(* ===== verification/CircuitBreaker.v ===== *)
(** The circuit breaker: [openviking/utils/circuit_breaker.py].

    The class of an error, which [classify_api_error] computes from provider messages,
    and the reading of the clock are arguments of the operations.  Times are integers in
    some unit. *)
From Stdlib Require Import ZArith.
From S2P Require Import Prelude.

Open Scope Z_scope.

(** ** State and operations *)

Inductive error_class := PERMANENT | AUTH | CONTENT_SAFETY | INPUT_TOO_LARGE | QUOTA_EXCEEDED | TRANSIENT | UNKNOWN.

#[export] Instance error_class_eq_dec : EqDecision error_class.
Proof. solve_decision. Defined.

Inductive breaker_state := CLOSED | OPEN | HALF_OPEN.

#[export] Instance breaker_state_eq_dec : EqDecision breaker_state.
Proof. solve_decision. Defined.

(** The settings of a breaker. *)
Record config := MkConfig { failure_threshold : Z; reset_timeout : Z; max_reset_timeout : option Z }.

Definition max_timeout (c : config) : Z := default (reset_timeout c) (max_reset_timeout c).

Record breaker := MkBreaker { state : breaker_state; failure_count : Z; last_failure_time : Z; current_reset_timeout : Z }.

Definition new_breaker (c : config) : breaker := MkBreaker CLOSED 0 0 (reset_timeout c).

(** [check]: whether the request may pass, and the breaker after it. *)
Definition check (now : Z) (b : breaker) : bool * breaker :=
  match state b with
  | CLOSED | HALF_OPEN => (true, b)
  | OPEN =>
      let elapsed := now - last_failure_time b in
      if current_reset_timeout b <=? elapsed
      then (true, MkBreaker HALF_OPEN (failure_count b) (last_failure_time b) (current_reset_timeout b))
      else (false, b)
  end.

(** [retry_after], with the 30 second cap in the unit of the clock. *)
Definition retry_after (cap now : Z) (b : breaker) : Z :=
  match state b with
  | OPEN => Z.min (Z.max (current_reset_timeout b - (now - last_failure_time b)) 0) cap
  | _ => 0
  end.

Section operations.
Context (c : config).

Definition record_success (b : breaker) : breaker := MkBreaker CLOSED 0 (last_failure_time b) (reset_timeout c).

(** The classes that trip the breaker at once. *)
Definition trips (e : error_class) : bool := match e with PERMANENT | AUTH | QUOTA_EXCEEDED => true | _ => false end.

Definition record_failure (e : error_class) (now : Z) (b : breaker) : breaker :=
  match e with
  | INPUT_TOO_LARGE => b
  | _ =>
      let count := failure_count b + 1 in
      if decide (state b = HALF_OPEN)
      then MkBreaker OPEN count now (Z.min (current_reset_timeout b * 2) (max_timeout c))
      else if trips e then MkBreaker OPEN count now (reset_timeout c)
      else if failure_threshold c <=? count then MkBreaker OPEN count now (reset_timeout c)
      else MkBreaker (state b) count now (current_reset_timeout b)
  end.

(** ** Runs *)

(** What happens to a breaker. *)
Inductive event := Check (now : Z) | Success | Failure (e : error_class) (now : Z).

Definition step (b : breaker) (ev : event) : breaker :=
  match ev with
  | Check now => snd (check now b)
  | Success => record_success b
  | Failure e now => record_failure e now b
  end.

Definition run (evs : list event) : breaker := foldl step (new_breaker c) evs.

(** Failures that count, from the last success on. *)
Definition counted (ev : event) : bool :=
  match ev with Failure INPUT_TOO_LARGE _ => false | Failure _ _ => true | _ => false end.

Definition is_success (ev : event) : bool := match ev with Success => true | _ => false end.

(** The events after the last success. *)
Fixpoint since_success (evs : list event) : list event :=
  match evs with
  | [] => []
  | ev :: evs' => if existsb is_success evs' then since_success evs' else if is_success ev then evs' else evs
  end.

(** Few enough counted failures, none of a tripping class. *)
Definition tolerable (recent : list event) : bool :=
  forallb (fun ev => match ev with Failure e _ => negb (trips e) | _ => true end) recent
  && (bool_decide (recent = []) || (Z.of_nat (length recent) <? failure_threshold c)).

Definition recent (evs : list event) : list event := filter (fun ev => counted ev = true) (since_success evs).

Lemma run_snoc evs ev : run (evs ++ [ev]) = step (run evs) ev.
Proof. unfold run. by rewrite foldl_snoc. Qed.

Lemma since_success_snoc evs ev : since_success (evs ++ [ev]) = if is_success ev then [] else since_success evs ++ [ev].
Proof.
  induction evs as [|e evs IH]; cbn [since_success app existsb]; [by destruct (is_success ev)|].
  rewrite existsb_app. cbn [existsb]. rewrite orb_false_r, IH. destruct (is_success ev); [by rewrite orb_true_r|].
  rewrite orb_false_r. destruct (existsb is_success evs); [done|]. by destruct (is_success e).
Qed.

Lemma recent_snoc evs ev : recent (evs ++ [ev]) = if is_success ev then [] else recent evs ++ (if counted ev then [ev] else []).
Proof.
  unfold recent. rewrite since_success_snoc. destruct (is_success ev) eqn:E; [done|]. rewrite filter_app. f_equal.
  destruct (counted ev) eqn:Ec; [by rewrite filter_cons_True|by rewrite filter_cons_False, filter_nil by congruence].
Qed.

Lemma tolerable_snoc l e now : tolerable (l ++ [Failure e now]) =
  tolerable l && negb (trips e) && (Z.of_nat (length l) + 1 <? failure_threshold c).
Proof.
  unfold tolerable. rewrite forallb_app, bool_decide_eq_false_2, length_app by by destruct l. cbn [forallb length orb].
  rewrite andb_true_r. replace (Z.of_nat (length l + 1)) with (Z.of_nat (length l) + 1) by lia.
  destruct (forallb _ l), (negb (trips e)); cbn [andb]; rewrite ?andb_false_r, ?andb_true_r; try done.
  case_bool_decide as Hl; [done|]. cbn [orb]. destruct (Z.ltb_spec (Z.of_nat (length l) + 1) (failure_threshold c)); [|by rewrite andb_false_r].
  rewrite (proj2 (Z.ltb_lt _ _)) by lia. done.
Qed.

Lemma run_inv evs :
  bool_decide (state (run evs) = CLOSED) = tolerable (recent evs) /\ failure_count (run evs) = Z.of_nat (length (recent evs)).
Proof.
  induction evs as [|ev evs [IH1 IH2]] using rev_ind; [done|]. rewrite run_snoc, recent_snoc.
  destruct ev as [now| |e now]; [| |destruct (decide (e = INPUT_TOO_LARGE)) as [->|He]]; cbn [step is_success counted].
  - rewrite app_nil_r, <- IH1. unfold check. destruct (state (run evs)) eqn:Es; cbn [snd]; rewrite ?Es; try done.
    destruct (_ <=? _); cbn [snd state failure_count]; rewrite ?Es; done.
  - done.
  - cbn [record_failure]. by rewrite app_nil_r.
  - assert (counted (Failure e now) = true) as Hc by by destruct e.
    assert ((match e with INPUT_TOO_LARGE => false | _ => true end) = true) as -> by by destruct e.
    rewrite tolerable_snoc, <- IH1, <- IH2, length_app, Nat2Z.inj_add, <- IH2. cbn [length]. unfold record_failure.
    replace (match e with INPUT_TOO_LARGE => run evs | _ => _ end) with
      (if decide (state (run evs) = HALF_OPEN) then MkBreaker OPEN (failure_count (run evs) + 1) now (Z.min (current_reset_timeout (run evs) * 2) (max_timeout c))
       else if trips e then MkBreaker OPEN (failure_count (run evs) + 1) now (reset_timeout c)
       else if failure_threshold c <=? failure_count (run evs) + 1 then MkBreaker OPEN (failure_count (run evs) + 1) now (reset_timeout c)
       else MkBreaker (state (run evs)) (failure_count (run evs) + 1) now (current_reset_timeout (run evs))) by by destruct e.
    destruct (decide (state (run evs) = HALF_OPEN)) as [Hh|Hh]; [rewrite Hh; cbn [state failure_count]; by split|]. destruct (trips e); cbn [negb state failure_count]; [by rewrite andb_false_r|].
    rewrite andb_true_r. destruct (Z.leb_spec (failure_threshold c) (failure_count (run evs) + 1)); cbn [state failure_count].
    + rewrite (proj2 (Z.ltb_ge _ _)) by lia. by rewrite andb_false_r.
    + rewrite (proj2 (Z.ltb_lt _ _)) by lia. by rewrite andb_true_r.
Qed.

(** The breaker is closed exactly when, since the last success, no failure was of a
    permanent, authentication or quota class and fewer failures than the threshold were
    counted; failures caused by oversized inputs never count. *)
Theorem breaker_closed_iff (evs : list event) :
  (state (run evs) = CLOSED <-> tolerable (recent evs) = true) /\ failure_count (run evs) = Z.of_nat (length (recent evs)).
Proof.
  destruct (run_inv evs) as [H1 H2]. split; [|done]. rewrite <- H1. symmetry. apply bool_decide_eq_true.
Qed.

Lemma timeout_bounds evs : 0 <= reset_timeout c <= max_timeout c ->
  reset_timeout c <= current_reset_timeout (run evs) <= max_timeout c.
Proof.
  intros Hb. induction evs as [|ev evs IH] using rev_ind; [cbn; lia|]. rewrite run_snoc.
  destruct ev as [now| |e now]; cbn [step record_success current_reset_timeout]; [|lia|].
  - unfold check. destruct (state (run evs)); try done. by destruct (_ <=? _).
  - destruct e; try done; cbn [record_failure trips]; (case_decide; cbn [current_reset_timeout]; [lia|]); try lia;
      destruct (_ <=? _); cbn [current_reset_timeout]; lia.
Qed.

(** A check is refused only while the breaker is open and its timeout runs: the
    wait is never longer than the maximal timeout after the last recorded failure, and
    the announced delay is the remaining time up to the cap. *)
Theorem breaker_refuses_only_in_timeout (evs : list event) (now cap : Z) :
  0 <= reset_timeout c <= max_timeout c -> 0 <= cap ->
  let b := run evs in
  (fst (check now b) = false <-> state b = OPEN /\ now < last_failure_time b + current_reset_timeout b)
  /\ (last_failure_time b + max_timeout c <= now -> fst (check now b) = true)
  /\ (fst (check now b) = false -> retry_after cap now b = Z.min (last_failure_time b + current_reset_timeout b - now) cap)
  /\ (fst (check now b) = true -> retry_after cap now b = 0).
Proof.
  intros Hb Hcap. cbn zeta. pose proof (timeout_bounds evs Hb) as Ht. set (b := run evs) in *. unfold check, retry_after.
  destruct (state b); cbn [fst]; [by split_and!; try naive_solver| |by split_and!; try naive_solver].
  destruct (Z.leb_spec (current_reset_timeout b) (now - last_failure_time b)); cbn [fst].
  - split_and!; [split; [done|intros [_ ?]; lia]|done|done|intros; lia].
  - split_and!; [split; [intros _; split; [done|lia]|done]|intros; lia|intros; lia|done].
Qed.

(** [n] rounds in which the timeout elapses and the probe fails. *)
Inductive failed_probes : nat -> breaker -> breaker -> Prop :=
| ProbesO b : failed_probes 0 b b
| ProbesS n b b1 t t' e : failed_probes n b b1 -> fst (check t b1) = true -> e <> INPUT_TOO_LARGE ->
    failed_probes (S n) b (record_failure e t' (snd (check t b1))).

Lemma failed_probes_timeout n b b' : 0 <= reset_timeout c <= max_timeout c -> state b = OPEN -> current_reset_timeout b = reset_timeout c ->
  failed_probes n b b' -> state b' = OPEN /\ current_reset_timeout b' = Z.min (reset_timeout c * 2 ^ Z.of_nat n) (max_timeout c).
Proof.
  intros Hb Ho Hc Hp. induction Hp as [b|n b b1 t t' e _ IH Ht He]; [split; [done|]; cbn [Z.of_nat Z.pow]; lia|].
  destruct (IH Ho Hc) as [Hs Hcur]. unfold check in *. rewrite Hs in *. destruct (_ <=? _); [|done]. cbn [snd].
  assert (record_failure e t' (MkBreaker HALF_OPEN (failure_count b1) (last_failure_time b1) (current_reset_timeout b1))
    = MkBreaker OPEN (failure_count b1 + 1) t' (Z.min (current_reset_timeout b1 * 2) (max_timeout c))) as -> by by destruct e.
  split; [done|]. cbn [current_reset_timeout]. rewrite Hcur, Nat2Z.inj_succ, Z.pow_succ_r by lia. lia.
Qed.

(** Failed probes back off exponentially: after [n] of them the timeout is the base
    timeout doubled [n] times, up to the maximum, and the breaker is open again. *)
Theorem probes_back_off (evs : list event) (n : nat) (b' : breaker) :
  0 <= reset_timeout c <= max_timeout c -> state (run evs) = OPEN -> current_reset_timeout (run evs) = reset_timeout c ->
  failed_probes n (run evs) b' -> state b' = OPEN /\ current_reset_timeout b' = Z.min (reset_timeout c * 2 ^ Z.of_nat n) (max_timeout c).
Proof. intros Hb Ho Hc Hp. by eapply failed_probes_timeout. Qed.
End operations.

(** ** Examples *)

Definition sample_config : config := MkConfig 2 300 (Some 1000).
Definition tripped : list event := [Failure TRANSIENT 10; Check 11; Failure TRANSIENT 12].

Lemma breaker_refuses_only_in_timeout_witness :
  fst (check 311 (run sample_config tripped)) = false /\ fst (check 1012 (run sample_config tripped)) = true.
Proof.
  destruct (breaker_refuses_only_in_timeout sample_config tripped 311 30 ltac:(cbn; lia) ltac:(lia)) as ([_ H1] & _).
  destruct (breaker_refuses_only_in_timeout sample_config tripped 1012 30 ltac:(cbn; lia) ltac:(lia)) as (_ & H2 & _).
  split; [apply H1; by vm_compute|apply H2; by vm_compute].
Defined.

Definition probed : breaker := record_failure sample_config AUTH 313 (snd (check 312 (run sample_config tripped))).
Definition probed_twice : breaker := record_failure sample_config UNKNOWN 1001 (snd (check 1000 probed)).

Lemma probes_back_off_witness : state probed_twice = OPEN /\ current_reset_timeout probed_twice = 1000.
Proof.
  apply (probes_back_off sample_config tripped 2 probed_twice); [cbn; lia|by vm_compute|by vm_compute|].
  apply (ProbesS _ 1 _ probed 1000 1001 UNKNOWN); [|by vm_compute|done].
  apply (ProbesS _ 0 _ _ 312 313 AUTH); [constructor|by vm_compute|done].
Defined.

(** Once half open, every request passes, not only one probe. *)
Example half_open_admits_all :
  let b := run sample_config tripped in
  let '(first, b) := check 312 b in let '(second, b) := check 312 b in first = true /\ second = true /\ state b = HALF_OPEN.
Proof. by vm_compute. Qed.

THE PROBLEM:
Only the number is needed here: how many lines in the data contain "UNKNOWN"?

ANSWER:
3